Registration of Stout-Rps1k Soybean Germplasm Line

^a USDA-ARS, Corn and Soybean Research Unit, and Dep. of Horticulture and Crop Science, The Ohio State Univ., 215-A Williams Hall, 1680 Madison Ave., Wooster, OH 44691
^b Dep. of Plant Pathology, The Ohio State Univ., Wooster, OH 44691

^* Corresponding author (mian.3{at}osu.edu).

ABSTRACT

Stout-Rps1k soybean [Glycine max (L.) Merr.]) (Reg. No. GP-360, PI 644024) germplasm line was developed jointly by the USDA-ARS and the Ohio Agricultural Research and Development Center in Wooster, OH. It was released in October 2006 because it had the Rps1k gene for race-specific resistance to Phytophthora root and stem rot (caused by Phytophthora sojae, M.J. Kaufmann and J.W. Gerdemann) in the semidwarf cultivar Stout.
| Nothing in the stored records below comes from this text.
(** The pool is authorized on its parent, as some moment of the store had it. *)
Definition nodepool_allowed (a : Authorizer) (r : Request) (replicas : option Z) (raw members : list (string * json)) (o candidate : object KNodePool) : Prop :=
  (∃ w w' res, nodePoolResource (r_account r) o w = (w', Ok res) ∧
     authorized a r (UpdateNodePool :: nodePoolUpdateActions (spec o) (spec candidate)) res) ∧
  (ValidateUpdate "NodePool" raw (spec o) ++ validateNodePoolReplicas replicas)%list = [] ∧
  merged "NodePool" members o ErrNodePoolUpdateInvalidSpec ErrNodePoolUpdateFailed = Ok candidate.

Lemma within_authorizeNodePool R a r s0 np additional h h' ok : (∀ s s', interfere s s' → R s s') →
  within R a r s0 h → authorizeNodePool a r UpdateNodePool np additional h = (h', ok) →
  within R a r s0 h' ∧ rtc interfere (hview h) (hview h') ∧
  (ok = true → ∃ w w' res, nodePoolResource (r_account r) np w = (w', Ok res) ∧ authorized a r (UpdateNodePool :: additional) res).
Proof.
  intros HR B E. unfold authorizeNodePool in E. apply St_bind_inv in E as (h1 & res & (E1 & _ & Hp1)%call_inv & E).
  pose proof E1 as Hi%moves_nodePoolResource. change (rtc interfere (hview h) (hview h1)) in Hi.
  pose proof (interference_within _ _ _ _ _ h1 HR B Hi Hp1) as B1.
  destruct res as [res|e].
  - change (String.eqb UpdateNodePool CreateNodePool) with false in E. cbv iota in E.
    apply (within_authorize R _ _ s0) in E as (B2 & Hv & Ha); [|done]. split_and!; [done|by rewrite Hv|]. intros Hok.
    exists (hs_world h), (hs_world h1), res. split; [done|by apply Ha].
  - cbn in E. destruct (IsNotFound e); apply St_bind_inv in E as (h2 & [] & [= <-] & [-> ->]%St_ret_inv); by split_and!.
Qed.

Lemma moves_validate_pool_tags account np : moves state interfere (validateUpdatedNodePoolTags account np).
Proof.
  unfold validateUpdatedNodePoolTags. destruct (ValidateCustomerAWSTags _ _); [|apply moves_ret]. cbv zeta.
  destruct (if String.eqb _ _ then _ else _); [|apply moves_ret].
  apply moves_bind; [apply moves_Get|]. intros [c|e]; apply moves_ret.
Qed.

Lemma nodepool_attempt_spec a r replicas raw members s0 h h' x :
  let R := update_step interfere (db.accountNamespace (r_account r), r_id r) (nodepool_allowed a r replicas raw members) in
  within R a r s0 h → nodepool_updateOnce a r replicas raw members h = (h', x) → within R a r s0 h'.
Proof.
  intros R B E. assert (HR : ∀ s s', interfere s s' → R s s') by (intros; by left).
  unfold nodepool_updateOnce in E. apply St_bind_inv in E as (h1 & g & (Eg & _ & Hp1)%call_inv & E).
  apply Get_law in Eg as [Hi1 Hg]. apply (interference_within _ _ _ _ _ h1 HR) in B; [|done..]. clear Hi1 Hp1.
  destruct g as [o|e]; [|by eapply reply_within].
  apply St_bind_inv in E as (h2 & ok & (B2 & Hv2 & _)%(within_authorizeNodePool R _ _ s0 _ _ _ _ _ HR) & E); [|done].
  destruct ok; cbn [negb] in E; [|by apply St_ret_inv in E as [-> _]].
  destruct (ValidateUpdate "NodePool" raw (spec o) ++ _)%list as [|err errs] eqn:Ev; [|by eapply reply_within].
  destruct (merged _ _ _ _ _) as [candidate|e] eqn:Em; [|by eapply reply_within].
  apply St_bind_inv in E as (h3 & ok & (B3 & Hv3 & Ha)%(within_authorizeNodePool R _ _ s0 _ _ _ _ _ HR) & E); [|done].
  destruct ok; cbn [negb] in E; [|by apply St_ret_inv in E as [-> _]]. specialize (Ha eq_refl).
  apply St_bind_inv in E as (h4 & tags & Et & E). pose proof Et as Hi4%check_tags_steps; [|apply moves_validate_pool_tags].
  apply quiet_check_tags, eq_rtc in Et. apply (interference_within _ _ _ _ _ h4 HR) in B3; [|done..].
  destruct tags as [y|]; [by apply St_ret_inv in E as [-> _]|].
  refine (within_write _ _ _ _ _ _ _ _ _ o candidate (hview h1) _ _ _ _ (state_wf (hs_world h1)) Hg _ _ _ B3 E).
  - done.
  - apply interference_evolves. etrans; [exact Hv2|]. by etrans.
  - by eapply merged_meta.
  - split_and!; [exact Ha|done|done].
Qed.

(** A PATCH of a node pool writes only the stored pool it read, of the caller's
    account and under the request's name: it is replaced by the merge of its spec with
    the request's, every member of which may be updated, and only when the caller may
    perform every action this change needs on that pool under its parent — the cluster
    that owns it. *)
Theorem nodepool_Update_safe a r value body w h' : nodepool_Update a r value body (start w) = (h', tt) →
  match nodepool_update_request (r_account r) value body with
  | Err _ => hview h' = state w
  | Ok (replicas, raw, members) =>
      rtc (update_step interfere (db.accountNamespace (r_account r), r_id r) (nodepool_allowed a (withAuthzOutcome r) replicas raw members)) (state w) (hview h')
  end.
Proof.
  unfold nodepool_Update. destruct (nodepool_update_request _ _ _) as [[[replicas raw] members]|e]; [|by intros [= <-]].
  intros E. eapply update_handler_within; [|reflexivity|exact E]. intros h h1 x. apply (nodepool_attempt_spec a (withAuthzOutcome r)).
Qed.
End updates.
Stout-Rps1k, a maturity group III (RM 3.3) germplasm, was developed by backcrossing the Rps1k gene from cultivar Sprite 87 into Stout. BC₅–derived lines homozygous for the Rps1k gene were bulked and evaluated for agronomic performance in local and regional tests. Agronomic performance of Stout-Rps1k was similar to the recurrent parent Stout. The Rps1k gene conditions resistance against a wider range of P. sojae populations in the north-central soybean growing region of the United States than the Rps1a gene. Thus, Stout-Rps1k should be useful for breeders and researchers interested in developing new soybean lines with broad resistance to P. sojae populations and specific adaptation to high-yield environments.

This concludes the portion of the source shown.